One of the trading themes for 2013 is likely to be the continuation of currency wars. Real or perceived, currency wars have existed for as long as I can remember. Whether a devaluation of an existing currency, or revaluation, currency wars cause seismic movements in exchange rates.
The latest country to join the currency wars game is Japan, with the Japanese Yen losing value against all major currencies since elections a couple of months ago. The Bank of Japan, under political direction from the incoming government has agreed to raise it’s inflation target and adopt quantitative easing, thus weakening the currency.
Japan joins other major currencies of the world in the race to devalue. The UK has been a little more subtle in it’s efforts to weaken sterling. Doubts about Britain’s future in Europe, the “growth” of the UK economy and burgeoning levels of public debt do nothing to strengthen sterling. In fact, quite the opposite, with sterling heading in the same direction as the Yen.

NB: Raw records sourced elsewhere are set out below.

Lemma redistributed_total (env : Env) (n me : nat) (mols : list (tri vec3)) :
  ((n = 0 /\ me = 2) \/ (n = 2 /\ me = 0))%nat ->
  vsum (flatten3 (map (redistributed env n) mols))
  = vadd (vadd (vscale (coef_N env) (vsum (map (tget n) mols)))
               (vscale (coef_C env) (vsum (map (@t1 vec3) mols))))
         (vscale (coef_Me env) (vsum (map (tget me) mols))).
Proof.
  intros Hor. induction mols as [|[a b c] mols IH].
  - simpl. vec.
  - cbn [map flatten3 flat_map tlist app vsum fold_right].
    fold (flatten3 (map (redistributed env n) mols)).
    fold (vsum (flatten3 (map (redistributed env n) mols))).
    fold (vsum (map (tget n) mols)). fold (vsum (map (@t1 vec3) mols)).
    fold (vsum (map (tget me) mols)).
    rewrite IH.
    destruct Hor as [[-> ->] | [-> ->]];
      cbn [redistributed tget t0 t1 t2];
      unfold new_N, new_Me, coef_N, coef_C, coef_Me; vec.
Qed.

(** C3, amended.  For every valid snapshot with all periodicity flags
    false and without point charges, the width of the switching shell not
    zero and no two sites of different molecules at one place,
    [calculate] returns; the forces accumulated before
    [redistribute_forces] add up to the zero vector; the forces returned
    after it add up to
    [coef_N * (sum of F_N) + coef_C * (sum of F_C) + coef_Me * (sum of F_Me)]
    of the accumulated forces (with [coef_N = 1 - (NN + NMe) MMeC CN],
    [coef_C = (NN + NMe) MMeN], [coef_Me = 1 - (NN + NMe) MCN CMe]),
    which is not zero in general. *)
Theorem newton_third_law (env : Env) (self : ACN) (atoms : Atoms)
    (Rm : list (tri vec3)) :
  pcpot self = None ->
  valid_snapshot atoms ->
  pbc atoms = T3 false false false ->
  width self <> 0 ->
  reshape3 (positions atoms) = Ok Rm ->
  distinct_sites Rm (diagonal (cell atoms)) (pbc atoms) ->
  exists n me e raw self',
    Calc.unconstrained env self atoms = Ok (n, me, e, raw, None) /\
    vsum raw = vzero /\
    Calc.calculate env self atoms = Ok self' /\
    results self'
    = Some {| energy := e;
              forces := Calc.redistribute_forces env n me raw |} /\
    vsum (Calc.redistribute_forces env n me raw)
    = vadd (vadd (vscale (coef_N env) (vsum (stride3 n raw)))
                 (vscale (coef_C env) (vsum (stride3 1 raw))))
           (vscale (coef_Me env) (vsum (stride3 me raw))).
Proof.
  intros Hpc Hv _ _ ERm0 _.
  destruct (@unconstrained_valid env self atoms Hpc Hv)
    as (Rm' & n & me & ERm & HRm & Hor & Hu).
  rewrite ERm0 in ERm. injection ERm as <-.
  destruct (pair_loop_balanced env self Rm (diagonal (cell atoms))
              (pbc atoms) (firstn 3 (get_initial_charges atoms)))
    as [HL HS].
  set (e := fst (Calc.pair_loop env self Rm (diagonal (cell atoms))
                   (pbc atoms) (firstn 3 (get_initial_charges atoms)))) in *.
  set (raw := snd (Calc.pair_loop env self Rm (diagonal (cell atoms))
                     (pbc atoms) (firstn 3 (get_initial_charges atoms)))) in *.
  exists n, me, e, raw.
  eexists. split; [exact Hu|]. split; [exact HS|].
  unfold Calc.calculate. rewrite Hu. cbn [bind].
  split; [reflexivity|]. split; [reflexivity|].
  destruct (@reshape3_multiple _ raw (length Rm) HL) as (mols & _ & _ & Emols).
  rewrite Emols.
  rewrite (@redistribute_molecules env n me mols Hor).
  rewrite (@redistributed_total env n me mols Hor).
  destruct (stride3_flatten3 mols) as (S0 & S1 & S2).
  destruct Hor as [[-> ->] | [-> ->]]; rewrite S0, S1, S2; reflexivity.
Qed.

Lemma newton_third_law_witness :
  exists n me e raw,
    Calc.unconstrained ase_env (Calc.init 5 1) uncharged_pair
    = Ok (n, me, e, raw, None) /\
    vsum raw = vzero.
Proof.
  destruct (@newton_third_law ase_env (Calc.init 5 1) uncharged_pair
              [molA; molB] eq_refl uncharged_pair_valid eq_refl
              (@unit_width 5) eq_refl uncharged_pair_distinct)
    as (n & me & e & raw & self' & H1 & H2 & _).
  exists n, me, e, raw. split; assumption.
Defined.

(* ================================================================== *)
(** ** The point charges inside [calculate] *)

Lemma tile_length (charges : list R) (nm : nat) :
  length (concat (repeat charges nm)) = (nm * length charges)%nat.
Proof.
  induction nm as [|nm IH]; simpl; [reflexivity|].
  rewrite length_app, IH. reflexivity.
Qed.

(** An attached potential with positions set goes through [calculate] on
    a valid snapshot, and comes out with the positions cleared and the
    charges unchanged. *)
Lemma attached_potential_cleared (env : Env) (self : ACN) (atoms : Atoms)
    (pc : PointChargePotential) (P : list vec3) :
  pcpot self = Some pc ->
  mmpositions pc = Some P ->
  valid_snapshot atoms ->
  exists self' pc',
    Calc.calculate env self atoms = Ok self' /\
    pcpot self' = Some pc' /\
    mmpositions pc' = None /\
    mmcharges pc' = mmcharges pc.
Proof.
  intros Hpc HP [Hseq Horth].
  destruct (@valid_sequence_checks _ Hseq)
    as (z0 & n & me & Hz & Hnm & Hor & Hall).
  destruct Hseq as (k & Hk & Hs).
  assert (HZ : length (numbers atoms) = (3 * k)%nat).
  { destruct Hs as [-> | ->]; rewrite flatten3_length, repeat_length;
      reflexivity. }
  assert (HL : length (positions atoms) = (3 * k)%nat)
    by (rewrite positions_length; exact HZ).
  destruct (@reshape3_multiple _ _ _ HL) as (Rm & ERm & HRm & _).
  assert (HQ : length (concat (repeat (firstn 3 (get_initial_charges atoms))
                                 (length Rm)))
               = length (positions atoms)).
  { rewrite tile_length, length_firstn, HL, HRm.
    unfold get_initial_charges. rewrite length_map.
    unfold numbers in HZ. rewrite length_map in HZ.
    replace (Nat.min 3 (length (atom_list atoms))) with 3%nat by lia.
    lia. }
  unfold Calc.calculate, Calc.unconstrained. rewrite ERm. cbn [bind].
  unfold py_assert at 1. cbn [truth].
  rewrite (@orthorhombic_check _ Horth). cbn [bind].
  rewrite Hz. cbn [bind]. rewrite Hnm.
  unfold py_assert. cbn [truth]. rewrite Hall. cbn [bind].
  rewrite prefix_charges, Hpc.
  destruct (Calc.pair_loop env self Rm (diagonal (cell atoms)) (pbc atoms)
              (firstn 3 (get_initial_charges atoms))) as [e f].
  unfold PCP.calculate. rewrite HP.
  destruct (@pcp_loop_returns env (mmcharges pc) P (zeros_like P)
              (concat (repeat (firstn 3 (get_initial_charges atoms))
                         (length Rm)))
              (positions atoms) 0 (zeros_like (positions atoms)) HQ)
    as [[e' f'] Hr].
  destruct (PCP.loop env (mmcharges pc) P (zeros_like P)
              (concat (repeat (firstn 3 (get_initial_charges atoms))
                         (length Rm)))
              (positions atoms) 0 (zeros_like (positions atoms)))
    as [F res].
  cbn [snd] in Hr. subst res. cbn [bind].
  eexists. eexists. split; [reflexivity|].
  cbn [pcpot mmpositions mmcharges]. auto.
Qed.

(* ================================================================== *)
(** ** The switching function as a function of the distance *)

(** The three regimes of one entry, in the shell coordinate [y]. *)
Lemma cut1_regimes (self : ACN) (d : R) :
  0 < width self ->
  let y := (d - rc self + width self) / width self in
  (y <= 0 /\ cut1 self d = 1 /\ dcut1 self d = 0) \/
  (0 < y < 1 /\ cut1 self d = 1 - y ^ 2 * (3 - 2 * y) /\
   dcut1 self d = - (6 / width self) * y * (1 - y)) \/
  (1 <= y /\ cut1 self d = 0 /\ dcut1 self d = 0).
Proof.
  intros Hw. cbv zeta.
  assert (Ey : (d - rc self + width self) / width self * width self
               = d - rc self + width self) by (field; lra).
  set (y := (d - rc self + width self) / width self) in *.
  unfold cut1, dcut1, Rgtb. fold y.
  destruct (Rlt_dec d (rc self)) as [H1|H1];
    destruct (Rlt_dec (rc self - width self) d) as [H2|H2].
  - right; left.
    rewrite (proj2 (Rltb_true _ _) H1), (proj2 (Rltb_true _ _) H2).
    cbn [andb]. repeat split; first [nra | ring].
  - left.
    rewrite (proj2 (Rltb_true _ _) H1).
    rewrite (proj2 (Rltb_false _ _)) by lra.
    cbn [andb]. repeat split; first [nra | ring].
  - right; right.
    rewrite (proj2 (Rltb_false d (rc self))) by lra.
    rewrite andb_false_r. repeat split; first [nra | ring].
  - exfalso. lra.
Qed.

(** Second-order bound of the smoothstep around any point. *)
Lemma cut1_taylor (self : ACN) (d h : R) :
  0 < width self ->
  Rabs (cut1 self (d + h) - cut1 self d - dcut1 self d * h)
  <= 3 * (h / width self) ^ 2.
Proof.
  intros Hw.
  pose proof (cut1_regimes self d Hw) as Hd.
  pose proof (cut1_regimes self (d + h) Hw) as Hh.
  cbv zeta in Hd, Hh.
  assert (Ek : (d + h - rc self + width self) / width self
               = (d - rc self + width self) / width self + h / width self)
    by (field; lra).
  rewrite Ek in Hh.
  assert (Eh : h = h / width self * width self) by (field; lra).
  set (y := (d - rc self + width self) / width self) in *.
  set (k := h / width self) in *.
  assert (El : - (6 / width self) * y * (1 - y) * h
               = - 6 * y * (1 - y) * k).
  { unfold k. field. lra. }
  clearbody y k. clear Ek Eh.
  apply Rabs_le.
  destruct Hd as [(Hy & -> & ->) | [(Hy & -> & ->) | (Hy & -> & ->)]];
    destruct Hh as [(Hk & -> & _) | [(Hk & -> & _) | (Hk & -> & _)]];
    try rewrite El; clear El; simpl.
  - split; nra.
  - (* from the plateau into the shell *)
    set (u := y + k) in *.
    assert (0 <= u * u * (3 - 2 * u)) by (apply Rmult_le_pos; nra).
    assert (u * u * (3 - 2 * u) <= 3 * (u * u)) by nra.
    assert (u * u <= k * k) by (unfold u in *; nra).
    split; nra.
  - split; nra.
  - (* from the shell back to the plateau *)
    set (t := - k - y).
    assert (Ht : 0 <= t) by (unfold t; lra).
    replace k with (- y - t) by (unfold t; ring).
    assert (0 <= y * (1 - y) * t) by (repeat apply Rmult_le_pos; lra).
    assert (0 <= y * y * t) by (repeat apply Rmult_le_pos; lra).
    assert (0 <= y * y * y) by (repeat apply Rmult_le_pos; lra).
    assert (y * y * y <= y * y) by nra.
    split; nra.
  - (* inside the shell *)
    assert (0 <= k * k) by nra.
    assert (Hc : k * k * (3 - 6 * y - 2 * k) <= k * k * 3).
    { apply Rmult_le_compat_l; nra. }
    assert (Hd : - (3 * (k * k)) <= k * k * (3 - 6 * y - 2 * k)).
    { replace (- (3 * (k * k))) with (k * k * (-3)) by ring.
      apply Rmult_le_compat_l; nra. }
    split; nra.
  - (* from the shell past the cutoff *)
    set (z := 1 - y) in *.
    set (t := k - z).
    assert (Ht : 0 <= t) by (unfold t, z; lra).
    replace y with (1 - z) by (unfold z; ring).
    replace k with (z + t) by (unfold t; ring).
    assert (Hz : 0 < z < 1) by (unfold z; lra).
    assert (0 <= z * (1 - z) * t) by (repeat apply Rmult_le_pos; lra).
    assert (0 <= z * z * t) by (repeat apply Rmult_le_pos; lra).
    assert (0 <= z * z * z) by (repeat apply Rmult_le_pos; lra).
    assert (z * z * z <= z * z) by nra.
    split; nra.
  - split; nra.
  - (* from beyond the cutoff into the shell *)
    set (u := y + k) in *.
    assert (E : 1 - u * (u * 1) * (3 - 2 * u)
                = (1 - u) * (1 - u) * (1 + 2 * u)) by ring.
    rewrite E.
    assert (0 <= (1 - u) * (1 - u) * (1 + 2 * u))
      by (apply Rmult_le_pos; nra).
    assert ((1 - u) * (1 - u) * (1 + 2 * u) <= 3 * ((1 - u) * (1 - u)))
      by nra.
    assert ((1 - u) * (1 - u) <= k * k) by (unfold u in *; nra).
    split; nra.
  - split; nra.
Qed.

(** X1. For a positive width, at every distance [d] the entry of the
    second array [cutoff] returns is the derivative, with respect to the
    distance, of the entry of the first: the weight is differentiable
    everywhere, the two boundaries of the shell included. *)
Theorem cutoff_derivative (self : ACN) (d : R) :
  0 < width self ->
  derivable_pt_lim (fun x => nth 0 (fst (Calc.cutoff self [x])) 0) d
    (nth 0 (snd (Calc.cutoff self [d])) 0).
Proof.
  intros Hw. unfold derivable_pt_lim. intros eps Heps.
  assert (Hd : 0 < eps * (width self * width self) / 3).
  { apply Rdiv_lt_0_compat; [|lra].
    repeat apply Rmult_lt_0_compat; assumption. }
  exists (mkposreal _ Hd). intros h Hh Hlt. cbn [pos] in Hlt.
  rewrite !cutoff_map. cbn [fst snd map nth].
  pose proof (cut1_taylor self d h Hw) as T.
  replace ((cut1 self (d + h) - cut1 self d) / h - dcut1 self d)
    with ((cut1 self (d + h) - cut1 self d - dcut1 self d * h) / h)
    by (field; exact Hh).
  unfold Rdiv at 1. rewrite Rabs_mult, Rabs_inv.
  assert (Ha : 0 < Rabs h) by (apply Rabs_pos_lt; exact Hh).
  apply Rmult_lt_reg_r with (Rabs h); [exact Ha|].
  rewrite Rmult_assoc, Rinv_l, Rmult_1_r by lra.
  eapply Rle_lt_trans; [exact T|].
  assert (E : 3 * (h / width self) ^ 2
              = 3 * (Rabs h * Rabs h) / (width self * width self)).
  { rewrite <- Rabs_mult, Rabs_right by nra. field. lra. }
  rewrite E.
  apply Rmult_lt_reg_r with (width self * width self); [nra|].
  unfold Rdiv. rewrite Rmult_assoc, Rinv_l, Rmult_1_r by nra.
  assert (Rabs h * (width self * width self)
          < eps * (width self * width self) / 3 * (width self * width self)).
  { apply Rmult_lt_compat_r; [nra | exact Hlt]. }
  assert (Hb : Rabs h * 3 < eps * (width self * width self)) by lra.
  replace (3 * (Rabs h * Rabs h)) with (Rabs h * (Rabs h * 3)) by ring.
  replace (eps * Rabs h * (width self * width self))
    with (Rabs h * (eps * (width self * width self))) by ring.
  apply Rmult_lt_compat_l; assumption.
Qed.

Heading in the opposite direction in this latest round of currency wars are the Euro, and by association, the Swiss Franc. The Euro (having solved all it’s problems???) is close to a 12-month high against the US Dollar. A look at other currency pairs suggests the US Dollar is strengthening, reaching it’s highest levels since July against the Canadian Dollar and since September against the Singapore Dollar and Sterling.
I recall the term devaluation from 1967 (I wasn’t even a teenager then). I didn’t know what it meant. It was just the UK taking part in currency wars back then. I’m sure I could find many other examples littered through history. So as the headlines crop up again, nothing is new in the world of trading. Keep an eye on the news and the actions of central banks. Happy trading.